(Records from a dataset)

::::

(** * RagbotFrontend: the API client, the two state hooks and the
      handlers of the upload widget and of the question form.

    The client code is asynchronous glue around [fetch] and React state
    cells.  It is embedded here as computations in a small state and
    exception monad over a [World]: the React state cells of the three
    components, plus the browser (network, clock, the current DOM event).
    Each async function runs to completion; the network answers and the
    clock readings come from the world. *)

From Stdlib Require Import ZArith NArith List String Ascii Lia Bool.
From Stdlib Require Import DecimalString DecimalZ.
From stdpp Require Import base option list strings gmap.

Local Open Scope Z_scope.
Local Set Warnings "-register-all".

(** ** JavaScript values *)

(** A JavaScript string is a sequence of UTF-16 code units. *)
Definition jsstring := list N.

(** A string literal of the program text. *)
Definition lit (s : string) : jsstring :=
  map N_of_ascii (list_ascii_of_string s).
Arguments lit : simpl never.

(** WhiteSpace and LineTerminator code points of ECMAScript, the ones
    [String.prototype.trim] strips. *)
Definition isWhiteSpace (c : N) : bool :=
  ((c =? 0x9) || (c =? 0xA) || (c =? 0xB) || (c =? 0xC) || (c =? 0xD)
   || (c =? 0x20) || (c =? 0xA0) || (c =? 0x1680)
   || ((0x2000 <=? c) && (c <=? 0x200A))
   || (c =? 0x2028) || (c =? 0x2029) || (c =? 0x202F) || (c =? 0x205F)
   || (c =? 0x3000) || (c =? 0xFEFF))%N.

Fixpoint trimStart (s : jsstring) : jsstring :=
  match s with
  | c :: s' => if isWhiteSpace c then trimStart s' else s
  | [] => []
  end.

Definition trimEnd (s : jsstring) : jsstring := rev (trimStart (rev s)).

(** [s.trim()] *)
Definition trim (s : jsstring) : jsstring := trimEnd (trimStart s).

(** Truthiness of a string: only the empty string is falsy. *)
Definition truthy (s : jsstring) : bool :=
  match s with [] => false | _ :: _ => true end.

(** [n.toString()] for an integral number: decimal digits, with a minus
    sign for negative numbers. *)
Definition toString (n : Z) : jsstring :=
  lit (NilZero.string_of_int (Z.to_int n)).
Arguments toString : simpl never.

(** The values the program handles: what [JSON.parse] can produce, and
    [undefined].  A JSON number is kept as written, mantissa and decimal
    exponent. *)
Inductive JsValue :=
| VUndefined
| VNull
| VBool (b : bool)
| VNum (mantissa exp10 : Z)
| VStr (s : jsstring)
| VArr (items : list JsValue)
| VObj (props : list (jsstring * JsValue)).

::::

* _Problem to solve_
Only lines that hold the string "Arguments" belong in the answer, so copy every one of them from the records.

* _The answer_
Arguments lit : simpl never.
Arguments toString : simpl never.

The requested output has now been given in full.